In November 2019, Brault recorded an album entitled A Pitch At Broadway, which was released in 2020. On it, he sings covers of songs from noted Broadway musicals, including selections from Hamilton, Wicked, The Phantom of the Opera, and Rent. Brault performed lead vocals on the 12-song album. He was accompanied on the album by drummers Vinnie Colaiuta and Kenny Aronoff, bassist Leland Sklar, guitarist Tim Pierce and keyboardist Jeff Babko. Adam Pascal and fellow Pirates player Josh Bell were special guests on the album. The album was produced by Latin GRAMMY-nominated producer, Loren Harriet, who also produced former New York Yankees outfielder Bernie Williams' two albums.

In association with his album release, Brault appeared as a special guest vocalist with the Pittsburgh Symphony Orchestra for three concerts from February 7 to 9, 2020.

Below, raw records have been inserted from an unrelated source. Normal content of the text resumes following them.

(** Polled before its timer elapses, with no packet there, it goes on waiting. *)
Lemma waiting_round k c c1 rb w w' :
  waiting c1 -> retransmission (tcb (self c)) = None -> read_send_queued c = (c1, Ret tt) ->
  sleep_poll (timeout (tcb (self c1))) k (world c1) = (false, w) ->
  chan_poll_recv (stream_receiver (self c1)) k w = (Pending, w') ->
  poll_read_body b k (mkReadSt c rb) =
    (mkReadSt (mkConn (self (looked w c1)) w') rb, Throw (Return Pending)) /\
  waiting (mkConn (self (looked w c1)) w').
Proof.
  intros [Hs Hr Hp Hsh Htm] Hr0 Hq Hsl Hrv. split; [|by split].
  apply (quiet_pending b k c c1); [|done].
  split; [unfold reading; rewrite Hs; done|by rewrite Hs|done|done|done|done| |by rewrite Hs].
  right. by destruct (shutdown (self c1)).
Qed.

Lemma pending_shutdown n k c :
  is_shut_pending (shutdown (self c)) = true ->
  poll_shutdown b n k c =
    match poll_read b n k (mkReadSt c (read_buf_uninit 1)) with Some (s, r) => Some (conn s, r) | None => None end.
Proof. intros Hsh. unfold poll_shutdown. by destruct (shutdown (self c)). Qed.

Lemma poll_shutdown_waits n k c w w' :
  waiting c -> sleep_poll (timeout (tcb (self c))) k (world c) = (false, w) ->
  chan_poll_recv (stream_receiver (self c)) k w = (Pending, w') ->
  exists c', poll_shutdown b (S n) k c = Some (c', Ret Pending) /\ waiting c' /\ cfg (self c') = cfg (self c) /\
    world c' = w'.
Proof.
  intros Hw Hsl Hrv.
  destruct (waiting_round k c (unqueued c) (read_buf_uninit 1) w w')
    as [Hrun Hw']; [by destruct Hw|apply Hw|apply read_send_nothing, Hw|done|done|].
  eexists. split; [|split; [exact Hw'|split; done]].
  rewrite pending_shutdown by apply Hw. unfold poll_read. cbn [loop]. by rewrite Hrun.
Qed.

(** ** A FIN|ACK that arrives *)

(** A segment the stream accepts as the peer's FIN: the connection looks at the
    acknowledgment it carries, and not at its sequence number. *)
Record fin_segment c (p : NetworkPacket) : Prop := {
  fs_tcp : exists h, transport p = TransTcp h /\ window_size h ∈u U16 /\ tcp_rst h = false /\
    flags (wrap_tcp_header h) = Z.lor FIN ACK /\
    check_pkt_type (tcb (self c)) (wrap_tcp_header h) (payload p) <> Invalid;
}.

(** The timer has not elapsed, and then [p] is the next packet in the channel. *)
Definition next_packet (k : Waker) c (p : NetworkPacket) (w w' : W) : Prop :=
  sleep_poll (timeout (tcb (self c))) k (world c) = (false, w) /\
  chan_poll_recv (stream_receiver (self c)) k w = (Ready (Some p), w').

(** Polling the timer and receiving leave what was sent alone. *)
Lemma next_packet_tx k c p w w' :
  next_packet k c p w w' -> distinct c ->
  rx_open (packet_sender (self c)) w' = tx_open c /\ queue (packet_sender (self c)) w' = txq c.
Proof.
  intros [Hsl Hrv] Hd. unfold distinct, tx_open, txq in *.
  pose proof (sleep_poll_chans (timeout (tcb (self c))) k (world c)) as [Hsq Hso].
  pose proof (chan_recv_open (stream_receiver (self c)) k w (packet_sender (self c))) as Hro.
  pose proof (chan_recv_other (stream_receiver (self c)) k w (packet_sender (self c))) as Hrq.
  rewrite Hsl in Hsq, Hso. rewrite Hrv in Hro, Hrq. simpl in *. by rewrite Hro, Hso, Hrq, Hsq by congruence.
Qed.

Brault performed the National Anthem at the 2024 "Turnpike Series" between the Pittsburgh Pirates and Philadelphia Phillies on July 20, 2024.

==Broadcasting career==

On August 9, 2024, Brault made his play-by-play debut on Pittsburgh SportsNet, filling in for long-time Pirates' announcer, Greg Brown, who was unavailable due to his son's wedding.

== Personal life ==
In the baseball off-season, Brault resides in San Diego, California. In 2018, he launched a podcast with fellow pitcher Trevor Williams called IMHO, in which they and a guest, usually connected with baseball, rank items relating to a topic outside of baseball.